EXERCISE AIM:
The stretch wanted below opens at the line containing "Lemma rejects_param c" and closes at the line containing "intros Hi Hk.". Please return it exactly, with no other lines.

[Start of section]

Lemma rejects_error code msg s :
  http.StatusBadRequest ≤ code → rejects (respond (ErrorResponse code msg)) s.
Proof. intros Hc. split; [done|]. by eexists. Qed.
Lemma rejects_param c name k s :
  rejects (k (Param c name)) s → rejects (with_param c name k) s.
Proof. intros Hk. unfold with_param. case_bool_decide; [by apply rejects_error|done]. Qed.
Lemma rejects_bound {R} (bound : res string R) k s :
  (∀ r, rejects (k r) s) → rejects (with_bound bound k) s.
Proof. intros Hk. destruct bound; [apply Hk|by apply rejects_error]. Qed.
Lemma rejects_user c id k s :
  Identity c = Some id → rejects (k (id_Email id)) s → rejects (with_user c k) s.
Proof.
  intros Hi Hk. unfold with_user, extractUser. rewrite Hi. simpl.
  case_bool_decide; [by apply rejects_error|done].
Qed.
Lemma rejects_result {A} user zone (m : M S (res DbError A)) k s :
  refuses (engine:=engine) (tables:=tables) user zone m → ¬ owns (engine:=engine) (tables s) user zone →
  rejects (with_result m k) s.
Proof.
  intros Hm Hs. unfold with_result, rejects. rewrite run_bind. destruct (Hm s Hs) as [E Hr].
  destruct (m s) as [[a|e] s1]; [done|]. split; [done|]. eexists. split; [done|].
  unfold http.StatusBadRequest. by destruct e.
Qed.

Lemma serve_zones_rejects c id r s :
  Identity c = Some id → of_zone r = true →
  ¬ owns (engine:=engine) (tables s) (id_Email id) (Param c "zone") → rejects (serve_zones c r) s.
Proof.
  intros Hi Hr Hs. destruct r; try done; eapply rejects_user; try exact Hi; repeat apply rejects_param;
    try (apply rejects_bound; intros); repeat apply rejects_param;
    eapply rejects_result; try exact Hs; auto with refuses.
Qed.

(** Requests that only ask. *)
Definition asks (r : route) : bool :=
  match r with
  | GET_zones _ | GET_zone | GET_locations _ | GET_location | GET_rrsets | GET_rrset => true
  | _ => false
  end.
Lemma keeps_result {A} (m : M S (res DbError A)) k :
  keeps (tables:=tables) m → keeps (tables:=tables) (with_result m k).
Proof. intros Hm. apply keeps_bind; [done|]. intros a. apply keeps_ret. Qed.
Lemma serve_zones_asks c r : asks r = true → keeps (tables:=tables) (serve_zones c r).
Proof.
  intros Hr. destruct r; try done; cbn [serve_zones];
    unfold getZones, getZone, getLocations, getLocation, getRecordSets, getRecordSet,
      with_user, with_param, with_bound;
    repeat case_match; try (by apply keeps_ret); apply keeps_result; eauto with keeps.
Qed.

(** The API protects zones: whoever is signed in, a request below a zone that the
    user does not own is answered with an error status and changes no table. *)
Theorem serve_zones_protects c id r s :
  Identity c = Some id → of_zone r = true →
  ¬ owns (engine:=engine) (tables s) (id_Email id) (Param c "zone") →
  tables (serve_zones c r s).2 = tables s
  ∧ ∃ resp, (serve_zones c r s).1 = Some resp ∧ http.StatusBadRequest ≤ Code resp.
Proof. apply serve_zones_rejects. Qed.

(** Signing in. *)
Definition login (email password : string) : M S (res AuthError IdentityData) :=
  Authenticator (Ok {| lc_Email := email; lc_Password := password |}).
(* ===== verification/ApiServer.v ===== *)
(** * The API server: [internal/api/server] and [cmd/api]

    The routes of the server over the handlers of [Api.v]: [ServeHTTP] finds the
    route of a request, checks its token where the group uses the middleware, runs
    the handler and answers a panic with 500. gin (the choice of a route, the
    bindings) is the class [Gin]; the JWT library is the class [Jwt], which calls
    the functions it is configured with in the order it documents: the middleware
    [IdentityHandler], the login [Authenticator], [PayloadFunc], [LoginResponse],
    and [Unauthorized] wherever it fails. *)
From S2P Require Import Prelude GoStrings Redis DnsTypes Store Sql Database DatabaseFacts DatabaseIndex Api Config.
Local Open Scope Z_scope.

(** ** gin and the JWT library *)
Class Gin (Rq : Type) := {
  Method : Rq → string;
  (** The first of the registered methods and paths that a request fits, with the
      parameters of its path. *)
  find_route : list (string * string) → Rq → option (nat * (string → string));
  (** Not found, or a redirection to the path with or without its last slash. *)
  no_route : Rq → HttpResponse;
  bind_ListRequest : Rq → res string ListRequest;
  bind_NewZone : Rq → res string NewZoneRequest;
  bind_UpdateZone : Rq → res string UpdateZoneRequest;
  bind_NewLocation : Rq → res string NewLocationRequest;
  bind_UpdateLocation : Rq → res string UpdateLocationRequest;
  bind_NewRecordSet : Rq → res string NewRecordSetRequest;
  bind_UpdateRecordSet : Rq → res string UpdateRecordSetRequest;
  bind_NewUser : Rq → res string NewUser;
  bind_verification : Rq → res string string;
  bind_loginCredentials : Rq → res string loginCredentials;
}.
(** A request only fits a route of its own method. *)
Class GinLaws (Rq : Type) `{!Gin Rq} : Prop := {
  law_find_route routes rq i ps :
    find_route routes rq = Some (i, ps) → ∃ path, routes !! i = Some (Method rq, path);
}.

(** Claims are those with string values. *)
Class Jwt (Rq : Type) := {
  (** The claims of the token a request brings, or the status and message it is
      rejected with. *)
  check_token : Rq → res (Z * string) (gmap string string);
  (** A token for claims, made at the time of a request, with its expiry. *)
  new_token : gmap string string → Rq → res string (string * string);
  renew_token : Rq → res string (string * string);
  auth_message : AuthError → string;
  (** The request brings this token before it expires. *)
  brings : Rq → string → Prop;
}.
Class JwtLaws (Rq : Type) `{!Jwt Rq} : Prop := {
  law_rejected rq code msg : check_token rq = Err (code, msg) → http.StatusBadRequest ≤ code;
  law_new_token claims rq token expire rq' :
    new_token claims rq = Ok (token, expire) → brings rq' token →
    ∃ claims', check_token rq' = Ok claims' ∧ claims ⊆ claims';
}.

(** ** Routes *)
Section routes.
Context {Rq : Type} `{!Gin Rq}.

Inductive endpoint :=
| ESignup | EVerify | ELogin | ELogout | ERefresh  (* the last behind the middleware *)
| EZones (r : Rq → route).                         (* all behind the middleware *)
Abbreviation registered := (string * string * endpoint)%type.

Definition auth_RegisterHandlers : list registered := [
  ("POST", "/signup", ESignup);
  ("POST", "/verify", EVerify);
  ("POST", "/login", ELogin);
  ("POST", "/logout", ELogout);
  ("GET", "/refresh_token", ERefresh)].
Definition zone_RegisterHandlers : list registered := [
  ("GET", empty_str, EZones (λ rq, GET_zones (bind_ListRequest rq)));
  ("POST", empty_str, EZones (λ rq, POST_zones (bind_NewZone rq)));
  ("GET", "/:zone", EZones (λ _, GET_zone));
  ("PUT", "/:zone", EZones (λ rq, PUT_zone (bind_UpdateZone rq)));
  ("DELETE", "/:zone", EZones (λ _, DELETE_zone));
  ("GET", "/:zone/locations", EZones (λ rq, GET_locations (bind_ListRequest rq)));
  ("POST", "/:zone/locations", EZones (λ rq, POST_locations (bind_NewLocation rq)));
  ("GET", "/:zone/locations/:location", EZones (λ _, GET_location));
  ("PUT", "/:zone/locations/:location", EZones (λ rq, PUT_location (bind_UpdateLocation rq)));
  ("DELETE", "/:zone/locations/:location", EZones (λ _, DELETE_location));
  ("GET", "/:zone/locations/:location/rrsets", EZones (λ _, GET_rrsets));
  ("POST", "/:zone/locations/:location/rrsets", EZones (λ rq, POST_rrsets (bind_NewRecordSet rq)));
  ("GET", "/:zone/locations/:location/rrsets/:rtype", EZones (λ _, GET_rrset));
  ("PUT", "/:zone/locations/:location/rrsets/:rtype", EZones (λ rq, PUT_rrset (bind_UpdateRecordSet rq)));
  ("DELETE", "/:zone/locations/:location/rrsets/:rtype", EZones (λ _, DELETE_rrset))].
Definition Group (prefix : string) (routes : list registered) : list registered :=
  (λ '(m, path, e), (m, prefix +:+ path, e)) <$> routes.
Definition router : list registered :=
  Group "/auth" auth_RegisterHandlers ++ Group "/zones" zone_RegisterHandlers.
(** The endpoint of a request and the parameters of its path. *)
Definition route_of (rq : Rq) : option (endpoint * (string → string)) :=
  '(i, ps) ← find_route (fst <$> router) rq; '(_, e) ← router !! i; Some (e, ps).
End routes.
Arguments endpoint : clear implicits.

(** ** Serving *)
Definition LoginResponse (token expire : string) : HttpResponse := {|
  Code := http.StatusOK;
  JSON := BToken {| at_Code := http.StatusOK; at_Token := token; at_Expire := expire |} |}.
Definition Unauthorized (code : Z) (message : string) : HttpResponse := ErrorResponse code message.
(** gin's recovery from a panic. *)
Definition recovered (o : option HttpResponse) : HttpResponse :=
  default {| Code := http.StatusInternalServerError; JSON := BEmpty |} o.

Section serve.
Context {Rq S R : Type} `{!Gin Rq, !Jwt Rq, !MySQL S, !Entropy S}.
Variable Error_string : DbError → string.
Variable redis_error_string : RedisError → string.
Variable XAdd : string → StreamItem → M R (res RedisError string).
(** [None] is a panic. *)
Abbreviation handler := (M (S * R) (option HttpResponse)).

Definition MiddlewareFunc (rq : Rq) (next : IdentityData → handler) : handler :=
  match check_token rq with
  | Err (code, message) => mret (Some (Unauthorized code message))
  | Ok claims => match IdentityHandler claims with Some id => next id | None => mret None end
  end.
Definition LoginHandler (rq : Rq) : handler :=
  data ← on_fst (Authenticator (bind_loginCredentials rq));
  mret (Some match (data : res AuthError IdentityData) with
  | Err e => Unauthorized http.StatusUnauthorized (auth_message e)
  | Ok v =>
    match new_token (PayloadFunc (Some v)) rq with
    | Err message => Unauthorized http.StatusUnauthorized message
    | Ok (token, expire) => LoginResponse token expire
    end
  end).
Definition LogoutHandler : handler := mret (Some (SuccessResponse http.StatusOK "logout successful")).
Definition RefreshHandler (rq : Rq) : handler :=
  mret (Some match renew_token rq with
  | Err message => Unauthorized http.StatusUnauthorized message
  | Ok (token, expire) => LoginResponse token expire
  end).

(** The outer [None] is that of [signup]: no random code within [fuel] rounds. *)
Definition serve_endpoint (fuel : nat) (rq : Rq) (e : endpoint Rq) (ps : string → string)
  : M (S * R) (option (option HttpResponse)) :=
  match e with
  | ESignup => signup Error_string redis_error_string XAdd fuel (bind_NewUser rq)
  | EVerify => Some <$> verify Error_string (bind_verification rq)
  | ELogin => Some <$> LoginHandler rq
  | ELogout => Some <$> LogoutHandler
  | ERefresh => Some <$> MiddlewareFunc rq (λ _, RefreshHandler rq)
  | EZones r =>
    Some <$> MiddlewareFunc rq (λ id, on_fst (serve_zones {| Identity := Some id; Param := ps |} (r rq)))
  end.
Definition ServeHTTP (fuel : nat) (rq : Rq) : M (S * R) (option HttpResponse) :=
  match route_of rq with
  | None => mret (Some (no_route rq))
  | Some (e, ps) => o ← serve_endpoint fuel rq e ps; mret (recovered <$> o)
  end.
End serve.

(** ** [NewServer] and [cmd/api] *)
Record HttpServer := {
  hs_Addr : string; hs_ReadTimeout : Z; hs_WriteTimeout : Z; hs_MaxHeaderBytes : Z }.
Definition api_NewServer (config : ApiServerConfig) : HttpServer := {|
  hs_Addr := BindAddress config;
  hs_ReadTimeout := Seconds (as_ReadTimeout config);
  hs_WriteTimeout := Seconds (as_WriteTimeout config);
  hs_MaxHeaderBytes := Z.shiftl 1 20 |}.
(** [main] up to [ListenAndServe]; [None] is its panic. *)
Definition api_main (Open : string → res string string) (Decode : string → ApiConfig → ApiConfig * option string)
    (Build : LoggerConfig → option string) (Connect : string → option string) (configFile : string)
    : option (Pool * HttpServer) :=
  let '(err, config) := api_LoadConfig Open Decode configFile apiDefaultConfig in
  match err, Build (eventLoggerConfig empty_str), Connect (DBConnectionString config) with
  | None, None, None => Some (NewRedis (ac_RedisConfig config), api_NewServer (ac_ServerConfig config))
  | _, _, _ => None
  end.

[End of section]

ANSWER BOX:
Lemma rejects_param c name k s :
  rejects (k (Param c name)) s → rejects (with_param c name k) s.
Proof. intros Hk. unfold with_param. case_bool_decide; [by apply rejects_error|done]. Qed.
Lemma rejects_bound {R} (bound : res string R) k s :
  (∀ r, rejects (k r) s) → rejects (with_bound bound k) s.
Proof. intros Hk. destruct bound; [apply Hk|by apply rejects_error]. Qed.
Lemma rejects_user c id k s :
  Identity c = Some id → rejects (k (id_Email id)) s → rejects (with_user c k) s.
Proof.
  intros Hi Hk. unfold with_user, extractUser. rewrite Hi. simpl.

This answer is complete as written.